Case contributed by Dr Sergey Kitaev

Presentation

Two months ago the open tenodesis of the long head biceps tendon (LHBT) was performed. A fever, pain and swelling in the postoperative scar appeared about a month after the operation with the following purulent discharge. A referring physician suggested a suture fistula.

Patient Data

Age: 55 years
Gender: Male

In the anterior portion of the deltoid muscle there is a complex curvilinear fistula, surrounding the pectoralis major tendon, connected with the LHBT, attached to the screw-anchor (signal void) in the humerus.  Around the screw, one can see a bone marrow edema, which has a high signal on STIR sequence. Note minimal bone resorption along the upper and the lower border of the screw with the bone cortex. On the anterior surface of the humerus, a small periosteal thickening is better evident on T1.

There are several modifications of the open LHBT tenodesis. The primary difference between them is in surgical implants, sites and technique, which are used for LHBT fixation to a humerus. This can be an interference screw or a suture anchor. With the interference screw threads of the screw itself attach the tendon to the walls of a bone tunnel. With the suture anchor, the tendon is attached to the bone anchor (which is also a screw without a head) by a double-looped suture (figure).

In the anterior portion of the deltoid muscle there is a complex curvilinear fistula (asterix on axial PD/fs), surrounding the pectoralis major tendon, connected with the LHBT, attached to the screw-anchor (signal void) in the humerus. Around the screw (thin arrow), one can see a bone marrow edema, which has a high signal on STIR sequence. Note minimal bone resorption along the upper and the lower border of the screw with the bone cortex (thick arrow). On the anterior surface of the humerus, a small periosteal thickening is evident (blue line) on T1.

Needle aspiration and culture discovered Staphylococcus Aureus.

Impression: These are signs of a contact osteomyelitis. The CT recommended but wasn't performed.

Secondary admittance one year later. Weakness on flexion in the arm appeared a month ago. A small palpable mass on the front surface of the shoulder.
The fistula around the pectoralis major tendon persists. It drains to a subcutaneous fluid collection on the anterior surface of the arm, which proved to be pus. The screw anchor migrated from the bone tunnel along with the thickened and torn LHBT.

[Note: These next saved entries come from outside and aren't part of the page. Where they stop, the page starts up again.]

(** C5 (counterexample): an agent constructed in safe mode, whose field
    [safe] the client then sets to false, no longer intercepts sendText. *)
Lemma safe_can_be_reassigned :
  safe Example.safe_agent = true /\
  proxy_get Example.safe_agent "sendText" = Interceptor "sendText" /\
  proxy_get (snd (Example.run [SetSafe false])) "sendText" = Plain "sendText" /\
  map (fun r => (started r, gate_order (trace r)))
    (fst (Example.run [SetSafe false;
                       Example.sendText "wxid_alice" Example.t0;
                       Example.sendText "wxid_alice" Example.t0])) =
    [(Some Example.t0, []); (Some Example.t0, [])].
Proof. vm_compute. auto. Qed.

Lemma safe_read_at_each_lookup_witness :
  forallb is_call [Example.sendText "wxid_alice" Example.t0] = true /\
  forall prop,
    proxy_get (snd (run Example.wcf Example.other Example.entropy
                      [Example.sendText "wxid_alice" Example.t0]
                      (new Example.resolved {| opt_safe := Some true |}))) prop =
    proxy_get (new Example.resolved {| opt_safe := Some true |}) prop.
Proof.
  split; [reflexivity|].
  apply (safe_read_at_each_lookup Example.wcf Example.other Example.entropy
           Example.resolved {| opt_safe := Some true |}
           [Example.sendText "wxid_alice" Example.t0]).
  reflexivity.
Defined.

Lemma only_send_operations_throttled_witness :
  startsWith "forwardMsg" "send" = false /\
  call Example.wcf Example.other Example.entropy "forwardMsg"
    [JString "wxid_alice"; JString "42"] Example.t0 Example.safe_agent =
  immediate Example.wcf Example.other "forwardMsg"
    [JString "wxid_alice"; JString "42"] Example.t0 Example.safe_agent.
Proof.
  split; [reflexivity|].
  apply (proj1 (only_send_operations_throttled Example.wcf Example.other
                  Example.entropy Example.safe_agent
                  [JString "wxid_alice"; JString "42"] Example.t0)).
  reflexivity.
Defined.

(** C2 (failing input): forty sends to one recipient at [t0] and, 60001 ms
    later, one send to each of forty other recipients.  The global limiter
    opens its second window at [t0 + 60001]; within the 60 seconds of that
    window 49 operations of the target start: the forty of the second batch
    and nine of the first, which the throttle of their recipient held back
    after the global limiter had admitted them. *)
Theorem burst_exceeds_global_limit :
  let '(rs, this) := Example.run Example.burst in
  length rs = 80%nat /\
  capacity (throttleGlobal this) = 40 /\
  windowDuration (throttleGlobal this) = 60000 /\
  windowStart (throttleGlobal this) = Example.t0 + 60001 /\
  started_within (Example.t0 + 60001) (Example.t0 + 60001 + 60000) rs = 49%nat.
Proof. vm_compute. auto. Qed.

(** C3 (failing input): two sends in safe mode to the recipient
    "constructor" at the same instant both start at that instant, and the
    registry holds no throttle for that recipient afterwards. *)
Theorem sends_to_constructor_not_spaced
    (wcf other : string -> list jsval -> Z -> outcome) (entropy : nat -> Z) :
  let '(rs, this) :=
    run wcf other entropy
      [Example.sendText "constructor" Example.t0;
       Example.sendText "constructor" Example.t0] Example.safe_agent in
  map started rs = [Some Example.t0; Some Example.t0] /\
  map (fun r => gate_order (trace r)) rs = [[Global]; [Global]] /\
  recipientThrottles this !! "constructor" = None.
Proof. vm_compute. auto. Qed.

(** C4 (failing input): whatever the agent has done since its construction,
    the lookup of the recipient identifier "constructor" finds the member
    that the registry object inherits from Object.prototype: it returns
    that member, stores no throttle and draws no window. *)
Theorem getThrottleForRecipient_constructor
    (wcf other : string -> list jsval -> Z -> outcome) (entropy : nat -> Z)
    (resolved : WechatferryAgentUserOptions -> bool)
    (options : WechatferryAgentUserOptions) (h : list action) :
  let this := snd (run wcf other entropy h (new resolved options)) in
  getThrottleForRecipient entropy "constructor" this =
    (Inherited "constructor", this) /\
  recipientThrottles this !! "constructor" = None.
Proof.
  intros this.
  assert (Hnone : recipientThrottles this !! "constructor" = None).
  { apply (run_no_inherited_key wcf other entropy h); [|reflexivity].
    intros k _. apply lookup_empty. }
  split; [|exact Hnone].
  unfold getThrottleForRecipient, get_member. rewrite Hnone. reflexivity.
Qed.

(** ** The reads and the decoders *)

Section ReadClaims.

Variable dbSqlQuery : forall T, store -> sql T -> list T.
Variable getSelfWxid : string.
Variable read_member : Decoders.bytes -> option (Decoders.member * Decoders.bytes).
Variable read_property : Decoders.bytes -> option (Decoders.property * Decoders.bytes).
Variable sender_type : Z.

(** C6: getHistoryMessageList returns one row for each row of the query.
    For a row whose sender-extra buffer is empty, is truncated or malformed
    at some point, or is well formed without a field of the sender, the
    decoded sender is absent and the returned row carries the identifier of
    the own account as talkerWxid. *)
Theorem absent_sender_falls_back_to_self userName filter :
  let rows :=
    dbSqlQuery _ MSG0
      (SelectMSG (getTalkerId dbSqlQuery userName) filter) in
  let out :=
    getHistoryMessageList dbSqlQuery getSelfWxid read_property sender_type
      userName filter in
  length out = length rows /\
  forall i m,
    rows !! i = Some m ->
    BytesExtra m = [] \/
    Decoders.truncated read_property (BytesExtra m) \/
    Decoders.lacks_sender read_property sender_type (BytesExtra m) ->
    Decoders.getWxidFromBytesExtra sender_type
      (Decoders.decodeBytesExtra read_property (BytesExtra m)) = None /\
    out !! i = Some {| msg := m; talkerWxid := getSelfWxid |}.
Proof.
  intros rows out. split.
  - unfold out, getHistoryMessageList. apply length_map.
  - intros i m Hi Hbuf.
    pose proof (sender_absent read_property sender_type _ Hbuf) as Habs.
    split; [exact Habs|].
    unfold out, getHistoryMessageList. fold rows.
    rewrite lookup_map, Hi. simpl. rewrite Habs. reflexivity.
Qed.

(** C7: getChatRoomDetailList returns one row for each row of the query.
    The room-membership buffer of a row splits into well-formed member
    sub-records followed by a point where no sub-record can be read (the
    end of the buffer, or a truncated or malformed point), and the
    memberIdList of the returned row is the identifiers of those members,
    in the order of the buffer: the empty list when there is none. *)
Theorem room_members_up_to_malformed_point :
  (forall buf m rest,
     read_member buf = Some (m, rest) -> (length rest < length buf)%nat) ->
  let rows := dbSqlQuery _ MicroMsg SelectChatRoomDetailList in
  let out := getChatRoomDetailList dbSqlQuery read_member in
  length out = length rows /\
  forall i v,
    rows !! i = Some v ->
    (exists ms rest,
       Decoders.holds_members read_member (RoomData v) ms rest /\
       Decoders.no_member_at read_member rest) /\
    forall ms rest,
      Decoders.holds_members read_member (RoomData v) ms rest ->
      Decoders.no_member_at read_member rest ->
      out !! i =
        Some {| detail_row := v; ownerUserName := Reserved2 v;
                detail_memberIdList := map Decoders.wxid ms |}.
Proof.
  intros Hconsumes rows out. split.
  - unfold out, getChatRoomDetailList. apply length_map.
  - intros i v Hi.
    destruct (read_members_holds read_member Hconsumes
                (length (RoomData v)) (RoomData v) (Nat.le_refl _))
      as (rest0 & Hholds0 & Hstop0).
    split; [eauto|].
    intros ms rest Hholds Hstop.
    unfold out, getChatRoomDetailList. fold rows.
    rewrite lookup_map, Hi. simpl.
    rewrite (holds_members_unique read_member _ _ _ Hholds Hstop _ _
               Hholds0 Hstop0).
    reflexivity.
Qed.

(** C10: when the query of getChatRoomInfo, getContactInfo or getTalkerId
    returns no row, the operation returns undefined; and getChatRoomMembers
    returns undefined when the query of getChatRoomInfo returns no row. *)
Theorem single_record_reads_absent userName :
  (dbSqlQuery _ MicroMsg (SelectChatRoomInfo userName) = [] ->
   getChatRoomInfo dbSqlQuery userName = None /\
   getChatRoomMembers dbSqlQuery userName = None) /\
  (dbSqlQuery _ MicroMsg (SelectContactInfo userName) = [] ->
   getContactInfo dbSqlQuery userName = None) /\
  (dbSqlQuery _ MSG0 (SelectTalkerId userName) = [] ->
   getTalkerId dbSqlQuery userName = None).
Proof.
  unfold getChatRoomMembers, getChatRoomInfo, getContactInfo, getTalkerId.
  split; [|split]; intros H; rewrite H; auto.
Qed.

End ReadClaims.

Lemma absent_sender_falls_back_to_self_witness :
  let out :=
    getHistoryMessageList Example.dbSqlQuery "wxid_self"
      Decoders.tlv_property Example.sender_type "wxid_alice" None in
  Decoders.truncated Decoders.tlv_property [x01; x09; "w"]%byte /\
  Decoders.lacks_sender Decoders.tlv_property Example.sender_type
    Example.no_sender_field /\
  out !! 0%nat =
    Some {| msg := {| msg_columns := ∅; BytesExtra := [] |};
            talkerWxid := "wxid_self" |} /\
  out !! 1%nat =
    Some {| msg := {| msg_columns := ∅;
                      BytesExtra := [x01; x09; "w"]%byte |};
            talkerWxid := "wxid_self" |} /\
  out !! 2%nat =
    Some {| msg := {| msg_columns := ∅;
                      BytesExtra := Example.no_sender_field |};
            talkerWxid := "wxid_self" |}.
Proof.
  intros out.
  assert (Htruncated :
    Decoders.truncated Decoders.tlv_property [x01; x09; "w"]%byte).
  { exists [], [x01; x09; "w"]%byte.
    split; [apply Decoders.holds_properties_nil|].
    split; [discriminate | reflexivity]. }
  assert (Hlacks :
    Decoders.lacks_sender Decoders.tlv_property Example.sender_type
      Example.no_sender_field).
  { exists [Decoders.Property 7 "x"]. split.
    - eapply Decoders.holds_properties_cons; [discriminate | reflexivity |].
      apply Decoders.holds_properties_nil.
    - constructor; [discriminate | constructor]. }
  split; [exact Htruncated|]. split; [exact Hlacks|].
  destruct (absent_sender_falls_back_to_self Example.dbSqlQuery "wxid_self"
              Decoders.tlv_property Example.sender_type "wxid_alice" None)
    as [_ Hrows].
  split; [|split].
  - exact (proj2 (Hrows 0%nat _ eq_refl (or_introl eq_refl))).
  - exact (proj2 (Hrows 1%nat _ eq_refl (or_intror (or_introl Htruncated)))).
  - exact (proj2 (Hrows 2%nat _ eq_refl (or_intror (or_intror Hlacks)))).
Defined.

Lemma room_members_up_to_malformed_point_witness :
  (forall buf m rest,
     Decoders.tlv_member buf = Some (m, rest) ->
     (length rest < length buf)%nat) /\
  getChatRoomDetailList Example.dbSqlQuery Decoders.tlv_member !! 0%nat =
    Some {| detail_row :=
              {| detail_columns := ∅;
                 RoomData := Example.two_members_then_cut;
                 Reserved2 := Text "wxid_owner" |};
            ownerUserName := Text "wxid_owner";
            detail_memberIdList := ["w1"; "w2"] |}.
Proof.
  split; [exact tlv_member_consumes|].
  destruct (room_members_up_to_malformed_point Example.dbSqlQuery
              Decoders.tlv_member tlv_member_consumes) as [_ Hrows].
  destruct (Hrows 0%nat _ eq_refl) as [_ Hrow].
  apply (Hrow [Decoders.Member "w1"; Decoders.Member "w2"]
              [x01; x02; "w"]%byte).
  - eapply Decoders.holds_members_cons; [discriminate | reflexivity |].
    eapply Decoders.holds_members_cons; [discriminate | reflexivity |].
    apply Decoders.holds_members_nil.
  - right. reflexivity.
Defined.

Lemma single_record_reads_absent_witness :
  Example.dbSqlQuery _ MicroMsg (SelectChatRoomInfo "42@chatroom") = [] /\
  getChatRoomInfo Example.dbSqlQuery "42@chatroom" = None /\
  getChatRoomMembers Example.dbSqlQuery "42@chatroom" = None.
Proof.
  split; [reflexivity|].
  apply (proj1 (single_record_reads_absent Example.dbSqlQuery "42@chatroom")).
  reflexivity.
Defined.

(** * Further properties of the code *)

(** ** The interceptor, lines 32 to 49, and the registry, lines 119 to 129 *)

Section Preservation.

Variable wcf other : string -> list jsval -> Z -> outcome.
Variable entropy : nat -> Z.

(** A property of the agent that every passage through a limiter, every
    lookup in the registry and every assignment of [safe] keeps. *)
Variable P : agent -> Prop.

The fistula (asterix) around the pectoralis major tendon (large open arrow) persists. It drains to a subcutaneous fluid collection on the anterior surface of the arm (asterix), which proved to be pus. The screw anchor migrated from the bone tunnel along with the thickened and torn LHBT. There's no bone marrow edema and a periosteal thickening which could assign a sterile bone.

Needle aspiration and culture didn't find any bacterial growth.

Case Discussion

Surgical treatment of the long head biceps tendon (LHBT) tears consists of arthroscopic suprapectoral and open subpectoral biceps tenodesis. Although arthroscopic evaluation of LHBT has always been the gold standard, the limited excursion of the tendon into the articular cavity makes it challenging to recognize reliably the full extent of the pathology 1. In up to 47% of the patients, there was extraarticular propagation of the lesion, which had been underestimated during arthroscopy 2,3. Meanthewhyle open surgery had a significantly higher rate of infectious complications compared to arthroscopic procedures 4.